Personal information
- Date of birth: 20 August 2000 (age 25)
- Place of birth: Salzburg, Austria
- Height: 1.88 m (6 ft 2 in)
- Position: Left-back

Team information
- Current team: Union Gurten

Youth career
- 2007–2014: USC Flachau
- 2014–2019: Ried

Senior career*
- Years: Team / Apps / (Gls)
- 2019–2023: Ried II / 30 / (2)
- 2020–2023: Ried / 24 / (0)
- 2021: → Vorwärts Steyr (loan) / 15 / (0)
- 2022–2023: → First Vienna (loan) / 16 / (0)
- 2023–2024: Floridsdorfer AC / 28 / (2)
- 2025–: Union Gurten / 44 / (6)

International career
- 2021: Austria U21 / 2 / (0)

= Felix Seiwald =

Austrian association footballer

Felix Seiwald (born 20 August 2000) is an Austrian professional footballer who plays as a left-back for Austrian Regionalliga club Union Gurten.

==Career==
Seiwald is a product of the youth academies of Flachau and Ried. He began his senior career with the reserves of Ried in 2019, signing his first professional contract on 17 June 2019 before being promoted to the first team in 2020. On 8 February 2021, he joined Vorwärts Steyr on loan for 1.5 years. He was recalled early to Ried on 30 June 2021 to train with their first team, earning Vorwärts Steyr some compensation.

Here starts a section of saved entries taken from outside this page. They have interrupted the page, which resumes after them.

(** The probe list of the optional components, with the indices of the
    commands in the order of the code. *)
Record opt_inds := mkOpt {
  ims : nat; isc : nat; icm : nat; ihb : list nat; iim : nat; iit : nat; ipc : nat;
  im9 : nat; ikwl : nat; ikwp : nat; iii : nat }.
Definition AddRreg_probe (addr : Z) : M RlinkCommandList nat :=
  i ← AddRreg (u16 addr); no_stat_check ;; mret i.
Definition AddRibr_probe (ibaddr : Z) (c : Cpu) : M RlinkCommandList nat :=
  i ← AddRibr (u16 ibaddr) c; no_stat_check ;; mret i.
Fixpoint hbpt_probes (is_ : list nat) (c : Cpu) : M RlinkCommandList (list nat) :=
  match is_ with
  | [] => mret []
  | i :: is_ =>
      k ← AddRreg_probe (fBase c + kHBBASE + Z.of_nat i * kHBSIZE + kHBCNTL);
      ks ← hbpt_probes is_ c;
      mret (k :: ks)
  end.
Definition opt_list (c : Cpu) : M RlinkCommandList opt_inds :=
  ims ← AddRibr kMEMLOSIZE c;
  isc ← AddRreg_probe (fBase c + kSCBASE + kSCCNTL);
  icm ← AddRreg_probe (fBase c + kCMBASE + kCMCNTL);
  ihb ← hbpt_probes (seq 0 (Z.to_nat kHBNMAX)) c;
  iim ← AddRibr_probe (kIMBASE + kIMCNTL) c;
  iit ← AddRibr_probe (kITBASE + kITCNTL) c;
  ipc ← AddRreg_probe (fBase c + kPCBASE + kPCCNTL);
  im9 ← AddRibr_probe kM9BASE c;
  ikwl ← AddRibr_probe kKWLBASE c;
  ikwp ← AddRibr_probe (kKWPBASE + kKWPCSR) c;
  iii ← AddRibr_probe (kIISTBASE + kIISTACR) c;
  mret (mkOpt ims isc icm ihb iim iit ipc im9 ikwl ikwp iii).
(** [fHas = responded; if (fHas) insert the table]. *)
Definition opt_comp (set : bool → Cpu → Cpu) (ind : nat) (l : RlinkCommandList)
    (ins : string → Z → M Cpu ()) (tab : list (string * Z)) : M Cpu () :=
  x ← cmd_at ind l;
  modify (set (responded x)) ;;
  if responded x then insert_all ins tab else mret ().
(** Entries relative to a base address. *)
Definition at_base (base : Z) (tab : list (string * Z)) : list (string * Z) :=
  map (λ '(n, off), (n, u16 (base + off))) tab.
Fixpoint hbpt_found (i : Z) (inds : list nat) (l : RlinkCommandList) : M Cpu () :=
  match inds with
  | [] => mret ()
  | ind :: inds =>
      x ← cmd_at ind l;
      if negb (responded x) then mret ()
      else
        modify (λ c, c <| fHasHbpt ::= Z.add 1 |>) ;;
        base ← gets (λ c, u16 (fBase c + kHBBASE + i * kHBSIZE));
        let pref := "hb" ++ String (ascii_of_nat (Z.to_nat (48 + i))) EmptyString in
        insert_all AllRAddrMapInsert (at_base base
          [(pref ++ ".cntl", kHBCNTL); (pref ++ ".stat", kHBSTAT);
           (pref ++ ".hilim", kHBHILIM); (pref ++ ".lolim", kHBLOLIM)]) ;;
        hbpt_found (i + 1) inds l
  end.
Definition SetupOpt : M Cpu () := λ c,
  ('(inds, l) ← new_clist (opt_list c);
   l ← Exec_ l;
   x ← cmd_at (ims inds) l;
   modify (λ c, c <| fMemSize := u32 (Z.shiftl (fData x + 1) 6) |>) ;;
   opt_comp (λ b c, c <| fHasScnt := b |>) (isc inds) l AllRAddrMapInsert
     (at_base (u16 (fBase c + kSCBASE)) [("sc.cntl", kSCCNTL); ("sc.addr", kSCADDR); ("sc.data", kSCDATA)]) ;;
   opt_comp (λ b c, c <| fHasCmon := b |>) (icm inds) l AllRAddrMapInsert
     (at_base (u16 (fBase c + kCMBASE))
        [("cm.cntl", kCMCNTL); ("cm.stat", kCMSTAT); ("cm.addr", kCMADDR); ("cm.data", kCMDATA);
         ("cm.iaddr", kCMIADDR); ("cm.ipc", kCMIPC); ("cm.ireg", kCMIREG); ("cm.imal", kCMIMAL)]) ;;
   modify (λ c, c <| fHasHbpt := 0 |>) ;;
   hbpt_found 0 (ihb inds) l ;;
   opt_comp (λ b c, c <| fHasPcnt := b |>) (ipc inds) l AllRAddrMapInsert
     (at_base (u16 (fBase c + kPCBASE)) [("pc.cntl", kPCCNTL); ("pc.stat", kPCSTAT); ("pc.data", kPCDATA)]) ;;
   opt_comp (λ b c, c <| fHasIbmon := b |>) (iim inds) l AllIAddrMapInsert
     (at_base kIMBASE
        [("im.cntl", kIMCNTL); ("im.stat", kIMSTAT); ("im.hilim", kIMHILIM);
         ("im.lolim", kIMLOLIM); ("im.addr", kIMADDR); ("im.data", kIMDATA)]) ;;
   opt_comp (λ b c, c <| fHasIbtst := b |>) (iit inds) l AllIAddrMapInsert
     (at_base kITBASE
        [("it.cntl", kITCNTL); ("it.stat", kITSTAT); ("it.data", kITDATA); ("it.fifo", kITFIFO)]) ;;
   opt_comp (λ b c, c <| fHasKw11l := b |>) (ikwl inds) l AllIAddrMapInsert [("kwl.csr", kKWLBASE)] ;;
   opt_comp (λ b c, c <| fHasM9312 := b |>) (im9 inds) l AllIAddrMapInsert [("m9.csr", kM9BASE)] ;;
   opt_comp (λ b c, c <| fHasKw11p := b |>) (ikwp inds) l AllIAddrMapInsert
     (at_base kKWPBASE [("kwp.csr", kKWPCSR); ("kwp.csb", kKWPCSB); ("kwp.ctr", kKWPCTR)]) ;;
   opt_comp (λ b c, c <| fHasIist := b |>) (iii inds) l AllIAddrMapInsert
     (at_base kIISTBASE [("iist.acr", kIISTACR); ("iist.adr", kIISTADR)])) c.
(** The back pointer is the enclosing record. *)
Definition Setup : M Cpu () := SetupStd ;; SetupOpt.
End Cpu.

On 13 July 2023, Seiwald signed a one-season contract with Floridsdorfer AC.

In September 2024, Seiwald announced that he ended his playing career at the age of 24 to focus on his studies.

Four months later, Seiwald came out of the retirement and joined Union Gurten in the third-tier Austrian Regionalliga.

==International career==
Seiwald is a youth international for Austria, having been called up to represent the Austria U21s in October 2021.